Polymorphisms of the 5-hydroxytryptamine 2A/2C receptor genes and 5-hydroxytryptamine transporter gene in Chinese patients with OSAHS

Abstract

It is known that there is a genetic predisposition to OSAHS. Polymorphisms of the 5-hydroxytryptamine (5-HT) 2A/2C receptors (5-HTR 2A/2C) genes and 5-HT transporter (5-HTT) gene may be associated with the pathogenesis of obstructive sleep apnea-hypopnea syndrome (OSAHS). In this study, we aimed to investigate the prevalence of polymorphisms of the 5-HTR 2A/2C genes and the 5-HTT gene in the Chinese Han OSAHS population. A total of 226 unrelated subjects of the Chinese Han population, including 121 OSAHS patients and 105 healthy controls, were involved in the study.

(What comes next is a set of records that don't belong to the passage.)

(** Any client may open a flow: on the first datagram of an address (the system allowing) a
    relay to the session's target is spawned, the datagram is forwarded over it as received, and
    the address is a client from then on. *)
Theorem first_datagram_opens_session_flow s addr d port :
  es_phase s = EpLooping -> pe_clients (es_self s) !! addr = None ->
  exists s' h,
    ep_step s (EsSelect (EpRecv (Ok (d, addr)) (mkAlloc (Ok port) (Ok tt)) (Ok tt))) = Some s' /\
    es_phase s' = EpLooping /\ h_socket h = mkUdpSocket port (Some (pe_remote_addr (es_self s))) /\
    pe_clients (es_self s') = <[addr := h]> (pe_clients (es_self s)) /\
    es_log s' = es_log s ++ [Count IN_CLIENT_UDP_MESSAGE; Count OUT_UDP_SOCKET_COUNTER;
      UdpSend (h_socket h) (Some (pe_remote_addr (es_self s))) (recv_buf d)].
Proof.
  intros Hp Hn. destruct (send_room (mpsc_channel 10) DataSent) as (ch & Hch & _).
  { apply channel_open. }
  { rewrite channel_contents, channel_capacity. cbn. lia. }
  cbn [ep_step endpoint_select]. rewrite Hp. unfold task_bind at 1. cbn [emit].
  unfold get_or_create_client. rewrite Hn. unfold allocate_handler. cbn.
  unfold task_bind, spawn_relay, task_ret, emit, control_send. cbn. rewrite lookup_insert_eq. cbn.
  rewrite Hch. eexists _, (mkProxyClientHandler _ _ _). by split_and!.
Qed.
End UdpClientProps.
(** Taking a message off the queue and handling it. *)
Lemma handle_msg_ok given msg ans m queue :
  manager_ok given m (msg :: queue) ->
  manager_ok (given ++ [(msg, ans)]) (handle_msg msg ans m).1 queue.
Proof.
  intros Hok%(manager_ok_given _ [(msg, ans)]). set (given' := given ++ _) in *.
  assert (Hgiven : (msg, ans) ∈ given') by (subst given'; set_solver). clearbody given'.
  assert (Hpop : forall m', manager_ok given' m' (msg :: queue) ->
    (forall e, msg = UdpEndpointEnded e -> udp_proxy m' !! e = None) ->
    (forall e, msg = TcpEndpointEnded e -> tcp_proxy m' !! e = None) -> manager_ok given' m' queue).
  { intros m' [Hu Ht] Hnu Hnt. split; (eapply registry_weaken; [eassumption|lia|]).
    - intros e h Hl [<-|Hin]%elem_of_cons; [|done]. by rewrite (Hnu e) in Hl.
    - intros e h Hl [<-|Hin]%elem_of_cons; [|done]. by rewrite (Hnt e) in Hl. }
  destruct msg as [e|e| | | | |e|e| | |e|e]; cbn; try (by apply Hpop).
  - pose proof (create_udp_ok _ e ans m _ Hok Hgiven) as Hc.
    destruct (create_udp_proxy_impl e ans m) as [[]]; by apply Hpop.
  - pose proof (create_tcp_ok _ e ans m _ Hok Hgiven) as Hc.
    destruct (create_tcp_proxy_impl e ans m) as [[]]; by apply Hpop.
  - pose proof (delete_udp_ok _ e m _ Hok) as Hc.
    destruct (delete_udp_proxy_impl e m) as [[]]; by apply Hpop.
  - pose proof (delete_tcp_ok _ e m _ Hok) as Hc.
    destruct (delete_tcp_proxy_impl e m) as [[]]; by apply Hpop.
  - apply Hpop; [by apply delete_udp_ok| |done]. intros e' [= <-]. apply delete_udp_gone.
  - apply Hpop; [by apply delete_tcp_ok|done|]. intros e' [= <-]. apply delete_tcp_gone.
Qed.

The A1438G and T102C polymorphisms of the 5-HTR 2A gene, G796C polymorphisms of the 5-HTR 2C gene, and two polymorphisms (gene-linked polymorphic region [LPR] and variable number tandem repeat [VNTR]) of the 5-HTT gene were identified by polymerase chain reaction (PCR)-RFLP. Compared with the control group, the OSAHS group had significantly higher AA genotype and A allele frequencies in the A1438G polymorphisms of the 5-HTR 2A gene, and had significantly higher frequencies of 10/10, 12/10 genotypes and the allele 10 of 5-HTT-VNTR. There were no significant differences between the genotype distribution and allele frequencies of the OSAHS group and the control group regarding the T102C polymorphisms of the 5-HTR 2A gene and the G796C polymorphisms of the 5-HTR 2C gene, the frequencies of the S or L allele and the S/S, S/L or L/L genotypes in 5-HTT-LPR. The A1438G polymorphism of the 5-HTR 2A gene might be involved in the pathogenesis in OSAHS subjects of the Chinese Han population. Meanwhile, our findings support the argument that 5-HTT polymorphism appears to be associated with susceptibility to OSAHS, because the allele 10 of 5-HTT-VNTR might be a susceptible factor.